Notice that the patch is automatically placed within a C {...} block, which is important if the CALL INLINE(...) happens to have been preceded by something like IF ... THEN or ELSE.

IBM 360 Inline Code

Let's start with the executive summary:

In this section, we revisit the problem of inline machine code discussed in the preceding section, describing a tool that may be of assistance in writing patch files for IBM 360 inline code.
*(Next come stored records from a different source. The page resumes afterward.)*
(** Run alone on two valid tables that agree at its row, a thread gives
    the same response and leaves the same row. *)
Lemma solo_agree f th k t1 t2 :
  table_ok t1 -> table_ok t2 -> thread_ok th -> keyed k th -> t1 !! k = t2 !! k ->
  match solo f th t1, solo f th t2 with
  | Some (r1, T1), Some (r2, T2) => r1 = r2 /\ T1 !! k = T2 !! k
  | None, None => True
  | _, _ => False
  end.
Proof.
  revert th t1 t2. induction f as [|f IH]; intros th t1 t2 Hok1 Hok2 Hth Hk H.
  - destruct th; simpl; auto.
  - destruct (is_done th) eqn:Hd; [destruct th; try done; simpl; auto|].
    rewrite !solo_S by done.
    destruct (tstep_agree th k t1 t2 Hk H) as [Hs Hrow]. rewrite Hs in *.
    destruct (tstep_ok th t1 Hok1 Hth) as [Hok1' Hth'].
    destruct (tstep_ok th t2 Hok2 Hth) as [Hok2' _].
    rewrite Hs in Hth'. apply IH; try done. rewrite <- Hs. by apply tstep_keyed.
Qed.

(** ... and changes no other row. *)
Lemma solo_frame f th k t r T j :
  keyed k th -> table_ok t -> thread_ok th -> solo f th t = Some (r, T) -> j <> k -> T !! j = t !! j.
Proof.
  revert th t. induction f as [|f IH]; intros th t Hk Hok Hth Hs Hj.
  - destruct th; simpl in Hs; by simplify_eq.
  - destruct (is_done th) eqn:Hd; [destruct th; simpl in Hs; by simplify_eq|].
    rewrite solo_S in Hs by done. rewrite <- (tstep_frame th k t j Hk Hj).
    destruct (tstep_ok th t Hok Hth) as [Hok' Hth'].
    apply (IH (tstep th t).1 (tstep th t).2); [by apply tstep_keyed|exact Hok'|exact Hth'|exact Hs|done].
Qed.

(** ** A request on one row *)

(** [handle] of a request with an id reads only the row of the id ... *)
Lemma handle_agree now req k t1 t2 :
  row_request req = Some k -> table_ok t1 -> table_ok t2 -> t1 !! k = t2 !! k ->
  (handle now req t1).1 = (handle now req t2).1 /\ (handle now req t1).2 !! k = (handle now req t2).2 !! k.
Proof.
  intros Hr Hok1 Hok2 H.
  pose proof (solo_agree 3 (start now req) k t1 t2 Hok1 Hok2 (start_ok now req) (start_keyed now req k Hr) H)
    as Hag.
  rewrite !solo_handle_eq in Hag by done.
  destruct (handle now req t1), (handle now req t2). exact Hag.
Qed.

(** ... and writes only that row. *)
Lemma handle_frame now req k t j :
  row_request req = Some k -> table_ok t -> j <> k -> (handle now req t).2 !! j = t !! j.
Proof.
  intros Hr Hok Hj. destruct (handle now req t) as [r T] eqn:Hh. simpl.
  apply (solo_frame 3 (start now req) k t r T j); try done; [by apply start_keyed|apply start_ok|].
  rewrite solo_handle_eq by done. by rewrite Hh.
Qed.

(** ** Requests on distinct rows *)

(** The ids of a sequence of requests, if every one names an id. *)
Fixpoint row_keys (reqs : list (Z * Request)) : option (list Z) :=
  match reqs with
  | [] => Some []
  | (_, req) :: rest =>
      match row_request req, row_keys rest with
      | Some k, Some ks => Some (k :: ks)
      | _, _ => None
      end
  end.

(** Every request names an id, and no two the same. *)
Definition disjoint_rows (reqs : list (Z * Request)) : bool :=
  match row_keys reqs with Some ks => bool_decide (NoDup ks) | None => false end.

Lemma row_keys_cons now req rest ks :
  row_keys ((now, req) :: rest) = Some ks ->
  exists k ks', ks = k :: ks' /\ row_request req = Some k /\ row_keys rest = Some ks'.
Proof. simpl. repeat case_match; intros; simplify_eq; eauto. Qed.

Lemma row_keys_lookup reqs ks i now req :
  row_keys reqs = Some ks -> reqs !! i = Some (now, req) ->
  exists k, ks !! i = Some k /\ row_request req = Some k.
Proof.
  revert ks i. induction reqs as [|[n r] rest IH]; intros ks i Hks Hi; [done|].
  apply row_keys_cons in Hks as (k & ks' & -> & Hk & Hrest).
  destruct i as [|i]; simpl in *; [simplify_eq; eauto|]. by apply IH.
Qed.

Lemma row_keys_length reqs ks : row_keys reqs = Some ks -> List.length ks = List.length reqs.
Proof.
  revert ks. induction reqs as [|[n r] rest IH]; intros ks Hks; [simpl in Hks; by simplify_eq|].
  apply row_keys_cons in Hks as (k & ks' & -> & _ & Hrest). simpl. by rewrite IH.
Qed.

(** Run one after the other, requests on distinct rows answer as each
    does alone on the initial table, and each writes its row as it does
    alone. *)
Lemma run_local reqs ks t :
  table_ok t -> row_keys reqs = Some ks -> NoDup ks ->
  (run reqs t).1 = (fun r => (handle r.1 r.2 t).1) <$> reqs
  /\ (forall i now req k, reqs !! i = Some (now, req) -> ks !! i = Some k ->
        (run reqs t).2 !! k = (handle now req t).2 !! k)
  /\ (forall j, j ∉ ks -> (run reqs t).2 !! j = t !! j).
Proof.
  revert ks t. induction reqs as [|[now req] rest IH]; intros ks t Hok Hks Hnd; simpl.
  { split_and!; [done|done|done]. }
  apply row_keys_cons in Hks as (k & ks' & -> & Hk & Hrest).
  apply NoDup_cons in Hnd as [Hnk Hnd].
  pose proof (handle_table_ok now req t Hok) as Hok1.
  destruct (handle now req t) as [r t1] eqn:Hh. simpl in Hok1.
  destruct (IH ks' t1 Hok1 Hrest Hnd) as (Hrs & Hrows & Hfr).
  destruct (run rest t1) as [rs t2]. simpl in *.
  (* a later request's row is not [k], so [t1] agrees with [t] there *)
  assert (forall i n' q k', rest !! i = Some (n', q) -> ks' !! i = Some k' -> t1 !! k' = t !! k') as Hagree.
  { intros i n' q k' Hi Hk'. assert (k' <> k) by (intros ->; apply Hnk; by eapply list_elem_of_lookup_2).
    change t1 with (r, t1).2. rewrite <- Hh. by apply (handle_frame now req k). }
  split_and!.
  - f_equal. rewrite Hrs. apply list_fmap_ext. intros i [n' q] Hi. simpl.
    destruct (row_keys_lookup _ _ _ _ _ Hrest Hi) as (k' & Hk' & Hq).
    by destruct (handle_agree n' q k' t1 t (Hq) Hok1 Hok (Hagree _ _ _ _ Hi Hk')) as [-> _].
  - intros [|i] n' q k'; simpl.
    + intros [= <- <-] [= <-]. rewrite Hh. simpl. apply Hfr. done.
    + intros Hi Hk'. rewrite (Hrows _ _ _ _ Hi Hk').
      destruct (row_keys_lookup _ _ _ _ _ Hrest Hi) as (k'' & Hk'' & Hq).
      assert (k'' = k') as -> by congruence.
      by destruct (handle_agree n' q k' t1 t Hq Hok1 Hok (Hagree _ _ _ _ Hi Hk')) as [_ ->].
  - intros j Hj. rewrite Hfr by set_solver. change t1 with (r, t1).2. rewrite <- Hh.
    apply (handle_frame now req k); [done|done|set_solver].
Qed.

(** ** Where a thread can get to alone *)

(** The states a thread reaches running alone from [th0] on [t0], with the
    table it leaves. *)
Inductive sreach (th0 : Thread) (t0 : Table) : Thread -> Table -> Prop :=
| sreach_refl : sreach th0 t0 th0 t0
| sreach_step th t : sreach th0 t0 th t -> sreach th0 t0 (tstep th t).1 (tstep th t).2.

Lemma sreach_solo th0 t0 th t :
  sreach th0 t0 th t ->
  exists n, (n + steps_left th <= steps_left th0)%nat /\ forall f, solo (n + f) th0 t0 = solo f th t.
Proof.
  induction 1 as [|th t _ (n & Hn & IH)]; [exists 0%nat; split; [lia|done]|].
  destruct (is_done th) eqn:Hd.
  - destruct th; try done. exists n. split; [done|]. intros f. by rewrite IH.
  - exists (S n). pose proof (tstep_progress th t Hd). split; [lia|].
    intros f. replace (S n + f)%nat with (n + S f)%nat by lia. by rewrite IH, solo_S.
Qed.

(** A request thread that has answered alone answered as [handle]. *)
Lemma sreach_handle now req t0 r T :
  table_ok t0 -> sreach (start now req) t0 (Done r) T -> handle now req t0 = (r, T).
Proof.
  intros Hok Hs. destruct (sreach_solo _ _ _ _ Hs) as (n & Hn & Heq).
  pose proof (solo_handle_eq now req t0 Hok) as Hsolo.
  replace 3%nat with (n + (3 - n))%nat in Hsolo by (pose proof (steps_left_start now req); simpl in Hn; lia).
  rewrite Heq, solo_Done in Hsolo. by injection Hsolo as ->.
Qed.

Lemma sreach_ok th0 t0 th t :
  table_ok t0 -> thread_ok th0 -> sreach th0 t0 th t -> table_ok t /\ thread_ok th.
Proof. intros Hok Hth. induction 1 as [|th t _ [Hok' Hth']]; [done|]. by apply tstep_ok. Qed.

(** ** Interleavings of requests on distinct rows *)

Section Interleaving.
Context (t0 : Table) (reqs : list (Z * Request)) (ks : list Z).
Context (Hok0 : table_ok t0) (Hks : row_keys reqs = Some ks) (Hnd : NoDup ks).

(** Along a schedule: the configuration is valid; thread [i] is where its
    request, run alone on [t0], can get to, and the shared table holds at
    its row what that run left there; every other row is as in [t0]. *)
Definition serial_inv (c : Config) : Prop :=
  config_ok c /\ List.length c.2 = List.length reqs
  /\ (forall i now req k, reqs !! i = Some (now, req) -> ks !! i = Some k ->
        exists th T, c.2 !! i = Some th /\ sreach (start now req) t0 th T
                     /\ c.1 !! k = T !! k /\ keyed k th)
  /\ (forall j, j ∉ ks -> c.1 !! j = t0 !! j).

Lemma serial_inv_init : serial_inv (t0, (fun r => start r.1 r.2) <$> reqs).
Proof.
  split_and!; simpl.
  - split; [done|]. apply Forall_fmap, Forall_forall. intros r _. apply start_ok.
  - by rewrite length_fmap.
  - intros i now req k Hi Hk. exists (start now req), t0.
    rewrite list_lookup_fmap, Hi. split_and!; [done|constructor|done|].
    destruct (row_keys_lookup _ _ _ _ _ Hks Hi) as (k' & Hk' & Hr).
    rewrite Hk in Hk'. simplify_eq. by apply start_keyed.
  - done.
Qed.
In brief, if you run XCOM-I with the command-line switch --guess=-1, it will create a set of files (guess*.c) that are XCOM-I's best guess of what the patch-files (patch*.c) should be like. (You can also use --guess=N₁,N₂,N₃,... to generate just the files for specific patch numbers, whereas -1 generates every patch.) You can then manually tweak these "guessed" files with (hopefully!) much-reduced effort to get patch-files you're satisfied with. There are three ways in which this guessing facility is known to fail, and thus to require manual fixes:

Only the IBM 360 instructions I've actually encountered in legacy XPL programs (specifically, XCOM3, XCOM4, and HAL/S-FC) are supported. At this writing, that's about ~10% of the full IBM 360 instruction set.
Self-modifying code, or pseudo-self-modifying code due to the use of the IBM 360 instruction EX, will not work properly. Translations of the EX instruction are specifically detected and marked with a comment of "***FIXME***". In my experience, most manual tweaks are related to these EX instructions, and specifically to the use of EX to execute modified MVC instructions; this is covered in more detail later.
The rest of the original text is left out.